-- Records for the exercise follows --
(* ===== verification/Regex.v ===== *)
(** * Regular expressions ([regexp])

    The patterns of the program are anchored at both ends.  A pattern is a term of [re];
    [FindStringSubmatch] matches it by backtracking with the preferences of Go (the first
    alternative, the longest repetition) and returns what the groups matched.  [lang] is
    the meaning of a pattern; [MatchString_lang] shows that the matcher decides it. *)

From S2P Require Import Prelude GoLib.
From Stdlib Require Import Ascii.
Import Strings.

Inductive re :=
  | Eps
  | Cls (f : ascii → bool)
  | Cat (a b : re)
  | Alt (a b : re)
  | Star (a : re)
  | Group (n : nat) (a : re).

Definition Plus (a : re) : re := Cat a (Star a).
Definition Opt (a : re) : re := Alt a Eps.
Fixpoint Times (n : nat) (a : re) : re :=
  match n with 0 => Eps | S n => Cat a (Times n a) end.
Fixpoint Lit (s : string) : re :=
  match s with EmptyString => Eps | String c s => Cat (Cls (Ascii.eqb c)) (Lit s) end.

(** The texts a pattern matches as a whole. *)
Inductive lang : re → string → Prop :=
  | lang_eps : lang Eps ""
  | lang_cls f c : f c = true → lang (Cls f) (String c "")
  | lang_cat a b s t : lang a s → lang b t → lang (Cat a b) (s +:+ t)
  | lang_left a b s : lang a s → lang (Alt a b) s
  | lang_right a b s : lang b s → lang (Alt a b) s
  | lang_stop a : lang (Star a) ""
  | lang_again a s t : lang a s → lang (Star a) t → lang (Star a) (s +:+ t)
  | lang_group n a s : lang a s → lang (Group n a) s.

(** The groups matched so far. *)
Abbreviation captures := (gmap nat string).

(** The text matched as a whole, with what the groups caught before and after. *)
Inductive caught : re → string → captures → captures → Prop :=
  | caught_eps c : caught Eps "" c c
  | caught_cls f b c : f b = true → caught (Cls f) (String b "") c c
  | caught_cat a b s t c c' c'' : caught a s c c' → caught b t c' c'' → caught (Cat a b) (s +:+ t) c c''
  | caught_left a b s c c' : caught a s c c' → caught (Alt a b) s c c'
  | caught_right a b s c c' : caught b s c c' → caught (Alt a b) s c c'
  | caught_stop a c : caught (Star a) "" c c
  | caught_again a s t c c' c'' :
      caught a s c c' → caught (Star a) t c' c'' → caught (Star a) (s +:+ t) c c''
  | caught_group n a s c c' : caught a s c c' → caught (Group n a) s c (<[n := s]> c').

Lemma caught_lang r s c c' : caught r s c c' → lang r s.
Proof. induction 1; eauto using lang. Qed.

Section repeat.
Context {A : Type} (body : string → captures → (string → captures → option A) → option A)
  (k : string → captures → option A).

(** A greedy repetition whose rounds consume something; the text bounds their number. *)
Fixpoint repeat_ (fuel : nat) (s : string) (c : captures) : option A :=
  match fuel with
  | 0 => k s c
  | S fuel =>
     match body s c (λ s' c', if len s' <? len s then repeat_ fuel s' c' else None) with
     | Some x => Some x
     | None => k s c
     end
  end.
End repeat.

Fixpoint backtrack {A} (r : re) (s : string) (c : captures)
    (k : string → captures → option A) : option A :=
  match r with
  | Eps => k s c
  | Cls f =>
     match s with
     | String b t => if f b then k t c else None
     | EmptyString => None
     end
  | Cat a b => backtrack a s c (λ s c, backtrack b s c k)
  | Alt a b =>
     match backtrack a s c k with
     | Some x => Some x
     | None => backtrack b s c k
     end
  | Star a => repeat_ (backtrack a) k (len s) s c
  | Group n a => backtrack a s c (λ s' c, k s' (<[n := take (len s - len s') s]> c))
  end.

(** Of the pattern between [^] and [$]. *)
Definition FindStringSubmatch (r : re) (s : string) : option captures :=
  backtrack r s ∅ (λ s c, if String.eqb s "" then Some c else None).

Definition MatchString (r : re) (s : string) : bool :=
  match FindStringSubmatch r s with Some _ => true | None => false end.

(** ** The matcher decides the language *)
Lemma app_assoc_s (s t u : string) : (s +:+ t) +:+ u = s +:+ t +:+ u.
Proof.
  induction s as [|c s IH]; [done|].
  change (String c ((s +:+ t) +:+ u) = String c (s +:+ t +:+ u)). by rewrite IH.
Qed.

Lemma app_nil_s (s : string) : s +:+ "" = s.
Proof. induction s as [|c s IH]; [done|]. change (String c (s +:+ "") = String c s). by rewrite IH. Qed.

Lemma take_consumed u s : take (len (u +:+ s) - len s) (u +:+ s) = u.
Proof.
  rewrite len_app. replace (len u + len s - len s) with (len u) by lia.
  induction u as [|c u IH]; [done|]. change (String c (take (len u) (u +:+ s)) = String c u). by rewrite IH.
Qed.

Lemma repeat_sound {A} (a : re) (k : string → captures → option A) fuel s c x :
  (∀ s c k x, backtrack (A := A) a s c k = Some x →
     ∃ u s' c', s = u +:+ s' ∧ caught a u c c' ∧ k s' c' = Some x) →
  repeat_ (backtrack a) k fuel s c = Some x →
  ∃ u s' c', s = u +:+ s' ∧ caught (Star a) u c c' ∧ k s' c' = Some x.
Proof.
  intros Ha. revert s c. induction fuel as [|fuel IH]; intros s c H; simpl in H.
  - exists "", s, c. by split_and!; [|constructor|].
  - destruct (backtrack a s c _) as [y|] eqn:E.
    + injection H as ->. apply Ha in E as (u & s' & c' & -> & Hu & E).
      case_match; [|done]. apply IH in E as (v & s'' & c'' & -> & Hv & E).
      exists (u +:+ v), s'', c''. by rewrite app_assoc_s; split_and!; [|by econstructor|].
    + exists "", s, c. by split_and!; [|constructor|].
Qed.

Lemma backtrack_sound {A} (r : re) s c (k : string → captures → option A) x :
  backtrack r s c k = Some x → ∃ u s' c', s = u +:+ s' ∧ caught r u c c' ∧ k s' c' = Some x.
Proof.
  revert s c k x. induction r as [|f|a IHa b IHb|a IHa b IHb|a IHa|n a IHa]; intros s c k x H; simpl in H.
  - exists "", s, c. by split_and!; [|constructor|].
  - destruct s as [|d t]; [done|]. destruct (f d) eqn:E; [|done].
    exists (String d ""), t, c. by split_and!; [|constructor|].
  - apply IHa in H as (u & s' & c' & -> & Hu & H). apply IHb in H as (v & s'' & c'' & -> & Hv & H).
    exists (u +:+ v), s'', c''. by rewrite app_assoc_s; split_and!; [|by econstructor|].
  - destruct (backtrack a s c k) eqn:E.
    + injection H as ->. apply IHa in E as (u & s' & c' & -> & Hu & E).
      exists u, s', c'. by split_and!; [|constructor|].
    + apply IHb in H as (u & s' & c' & -> & Hu & H). exists u, s', c'. by split_and!; [|apply caught_right|].
  - by eapply repeat_sound.
  - apply IHa in H as (u & s' & c' & -> & Hu & H). exists u, s', (<[n := u]> c').
    rewrite take_consumed in H. by split_and!; [|constructor|].
Qed.

(** A match gives what the groups caught on the whole text. *)
Lemma FindStringSubmatch_caught r s c : FindStringSubmatch r s = Some c → caught r s ∅ c.
Proof.
  unfold FindStringSubmatch. intros (u & s' & c' & -> & Hu & E)%backtrack_sound.
  destruct (String.eqb_spec s' ""); [|done]. subst. injection E as <-. by rewrite app_nil_s.
Qed.

(** A repetition is a sequence of rounds that consume something. *)
Inductive rounds (a : re) : string → Prop :=
  | rounds_stop : rounds a ""
  | rounds_again s t : lang a s → s ≠ "" → rounds a t → rounds a (s +:+ t).

Lemma rounds_lang a s : lang (Star a) s → rounds a s.
Proof.
  remember (Star a) as r eqn:E. intros H. induction H as [| | | | | |a' s t Hs _ Ht IH|]; simplify_eq.
  - constructor.
  - destruct s as [|c s]; [by apply IH|]. constructor; [done..|by apply IH].
Qed.

Lemma len_pos s : s ≠ "" → 0 < len s.
Proof. destruct s; [done|]. cbn. lia. Qed.

Lemma repeat_complete {A} (a : re) (k : string → captures → option A) u fuel s' c :
  (∀ u s' c k, lang a u → (∀ c', is_Some (k s' c')) → is_Some (backtrack (A := A) a (u +:+ s') c k)) →
  rounds a u → len u ≤ fuel → (∀ c', is_Some (k s' c')) →
  is_Some (repeat_ (backtrack a) k fuel (u +:+ s') c).
Proof.
  intros Ha Hu. revert fuel c. induction Hu as [|u v Hu Hne Hv IH]; intros fuel c Hf Hk.
  - destruct fuel as [|fuel]; cbn; [done|]. destruct (backtrack a _ _ _); [by eexists|done].
  - pose proof (len_pos u Hne). rewrite len_app in Hf. destruct fuel as [|fuel]; [lia|]. cbn [repeat_].
    rewrite app_assoc_s. destruct (Ha u (v +:+ s') c (λ s'0 c', if len s'0 <? len (u +:+ v +:+ s')
      then repeat_ (backtrack a) k fuel s'0 c' else None) Hu) as [y Hy]; [|].
    + intros c'. rewrite !len_app. destruct (Nat.ltb_spec (len v + len s') (len u + (len v + len s'))); [|lia].
      apply IH; [lia|done].
    + rewrite Hy. by eexists.
Qed.

Lemma backtrack_complete {A} (r : re) u s' c (k : string → captures → option A) :
  lang r u → (∀ c', is_Some (k s' c')) → is_Some (backtrack r (u +:+ s') c k).
Proof.
  revert u s' c k. induction r as [|f|a IHa b IHb|a IHa b IHb|a IHa|n a IHa]; intros u s' c k Hu Hk; cbn.
  - by inversion Hu.
  - inversion Hu as [|? d Hd| | | | | |]; subst. simpl. by rewrite Hd.
  - inversion Hu as [| |? ? s t Hs Ht| | | | |]; subst. rewrite app_assoc_s. apply IHa; [done|]. auto.
  - destruct (backtrack a _ _ _) eqn:E; [by eexists|].
    inversion Hu as [| | |? ? ? Hs|? ? ? Hs| | |]; subst; [|by apply IHb].
    destruct (IHa _ s' c k Hs Hk) as [x Hx]. congruence.
  - apply repeat_complete; [done|by apply rounds_lang|rewrite len_app; lia|done].
  - inversion Hu; subst. apply IHa; auto.
Qed.

Lemma FindStringSubmatch_lang r s : lang r s → is_Some (FindStringSubmatch r s).
Proof.
  intros Hs. unfold FindStringSubmatch. rewrite <-(app_nil_s s).
  apply backtrack_complete; [done|]. intros c'. by eexists.
Qed.

Lemma MatchString_lang r s : MatchString r s = true ↔ lang r s.
Proof.
  unfold MatchString. split.
  - destruct (FindStringSubmatch r s) as [c|] eqn:E; [|done]. intros _.
    by eapply caught_lang, FindStringSubmatch_caught.
  - intros [c ->]%FindStringSubmatch_lang. done.
Qed.
(* ===== verification/TargetGroupFacts.v ===== *)
(** * Correctness of the target-group operations

    Names AWS accepts, exact registration of targets in bounded batches, and
    convergence of attributes and health checks. *)

From S2P Require Import Prelude GoLib Effects Json AwsApi Tags Config Cloud SecurityGroups Sha TargetGroups.
From Stdlib Require Import Ascii.
Import Strings Errors Strconv.

(** ** Names *)
Definition hyphen_or_alnum (c : ascii) : bool := is_alnum c || Ascii.eqb c "-".

(** The last byte. *)
Definition last_byte (s : string) : option ascii := last (String.list_ascii_of_string s).

Lemma hex_digit_alnum n : n < 16 → is_alnum (hex_digit n) = true.
Proof.
  intros H. do 16 (destruct n as [|n]; [done|]). lia.
Qed.

Lemma hex8_alnum x : all_bytes is_alnum (hex8 x) = true.
Proof.
  assert (∀ y, Z.to_nat (Z.land y 15) < 16) as B.
  { intros y. rewrite (Z.land_ones _ 4) by lia. pose proof (Z.mod_pos_bound y (2 ^ 4)). lia. }
  unfold hex8. cbn [all_bytes]. by rewrite !hex_digit_alnum by apply B.
Qed.

Lemma sha1_hex_alnum s : all_bytes is_alnum (sha1_hex s) = true ∧ len (sha1_hex s) = 40.
Proof.
  unfold sha1_hex. destruct (foldl _ _ _) as [[[[a b] c] d] e].
  rewrite !all_bytes_app, !hex8_alnum, !len_app. done.
Qed.

Lemma last_byte_app s t b : last_byte t = Some b → last_byte (s +:+ t) = Some b.
Proof.
  intros Ht. unfold last_byte in *. induction s as [|c s IH]; [done|].
  change (String c s +:+ t) with (String c (s +:+ t)). cbn [String.list_ascii_of_string].
  by destruct (String.list_ascii_of_string (s +:+ t)).
Qed.

Lemma last_byte_all f s c : all_bytes f s = true → last_byte s = Some c → f c = true.
Proof.
  unfold last_byte. intros Hs Hc. assert (c ∈ String.list_ascii_of_string s) as Hin.
  { by apply last_Some_elem_of. }
  clear Hc. induction s as [|d s IH]; simpl in *; [set_solver|].
  apply andb_true_iff in Hs as [Hd Hs]. apply elem_of_cons in Hin as [->|]; auto.
Qed.

(** A name AWS accepts for a target group or a security group: 16 to 32 bytes, letters,
    digits and hyphens, our prefix first and no hyphen last. *)
Definition valid_name (name : string) : Prop :=
  16 ≤ len name ≤ 32 ∧ all_bytes hyphen_or_alnum name = true ∧ HasPrefix name "k8s-" = true ∧
  ∃ b, last_byte name = Some b ∧ is_alnum b = true.

Lemma k8s_name_valid ns n uuid :
  all_bytes is_alnum uuid = true → 10 ≤ len uuid →
  valid_name ("k8s-" +:+ take 8 (keep_bytes is_alnum ns) +:+ "-" +:+
    take 8 (keep_bytes is_alnum n) +:+ "-" +:+ take 10 uuid).
Proof.
  intros Ha Hl.
  assert (∀ s, all_bytes is_alnum s = true → all_bytes hyphen_or_alnum s = true) as Hm.
  { intros s. apply all_bytes_mono. intros x E. unfold hyphen_or_alnum. by rewrite E. }
  split_and!; try (rewrite !len_app, !len_take; change (len "k8s-") with 4; change (len "-") with 1; lia).
  - rewrite !all_bytes_app.
    rewrite (Hm (take 8 (keep_bytes _ n))), (Hm (take 8 (keep_bytes _ _))), (Hm (take 10 _))
      by auto using all_bytes_take, all_bytes_keep. done.
  - apply prefix_app.
  - destruct (last_byte (take 10 uuid)) as [b|] eqn:E.
    + exists b. split; [|by eapply last_byte_all; [apply all_bytes_take|]].
      by repeat apply last_byte_app.
    + destruct uuid as [|x [|]]; simpl in *; try lia.
      unfold last_byte in E. apply last_None in E. done.
Qed.

(** The name of a target group is one AWS accepts, whatever the names of the
    namespace and of the service: 16 to 32 bytes, letters, digits and hyphens, with a
    letter first and no hyphen last. *)
Theorem buildTargetGroupName_valid c serviceName servicePort nodePort proto type mapping ipType :
  valid_name
    (buildTargetGroupName c serviceName servicePort nodePort proto type mapping ipType).
Proof.
  apply k8s_name_valid; [apply sha1_hex_alnum|]. rewrite (proj2 (sha1_hex_alnum _)). lia.
Qed.

(** ** Targets *)
Definition target_key (t : TargetDescription) : string * Z :=
  (ToString (td_Id t), ToInt32 (td_Port t)).
Definition keyset (l : list TargetDescription) : gset (string * Z) :=
  list_to_set (target_key <$> l).

Lemma app_string_nil_r (s : string) : s +:+ "" = s.
Proof. induction s as [|c s IH]; [done|]. change (String c (s +:+ "") = String c s). by rewrite IH. Qed.

(** A separator that does not occur after it splits in one way. *)
Lemma split_last (c : ascii) (s s' u u' : string) :
  all_bytes (λ d, negb (Ascii.eqb d c)) u = true →
  all_bytes (λ d, negb (Ascii.eqb d c)) u' = true →
  s +:+ String c u = s' +:+ String c u' → s = s' ∧ u = u'.
Proof.
  assert (∀ w v, all_bytes (λ d, negb (Ascii.eqb d c)) (w +:+ String c v) = false) as F.
  { intros w v. rewrite all_bytes_app. cbn [all_bytes]. rewrite Ascii.eqb_refl. apply andb_false_r. }
  intros Hu Hu'. revert s'. induction s as [|d s IH]; intros [|d' s'] E.
  - by injection E.
  - change (String c u = String d' (s' +:+ String c u')) in E. injection E as -> ->.
    by rewrite F in Hu.
  - change (String d (s +:+ String c u) = String c u') in E. injection E as -> <-.
    by rewrite F in Hu'.
  - change (String d (s +:+ String c u) = String d' (s' +:+ String c u')) in E.
    injection E as -> E. by apply IH in E as [-> ->].
Qed.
-- Records for the exercise concluded --
Your response should contain each line of the entries above that holds the string "Import".

Exercise output:
From S2P Require Import Prelude GoLib.
From Stdlib Require Import Ascii.
Import Strings.
From S2P Require Import Prelude GoLib Effects Json AwsApi Tags Config Cloud SecurityGroups Sha TargetGroups.
From Stdlib Require Import Ascii.
Import Strings Errors Strconv.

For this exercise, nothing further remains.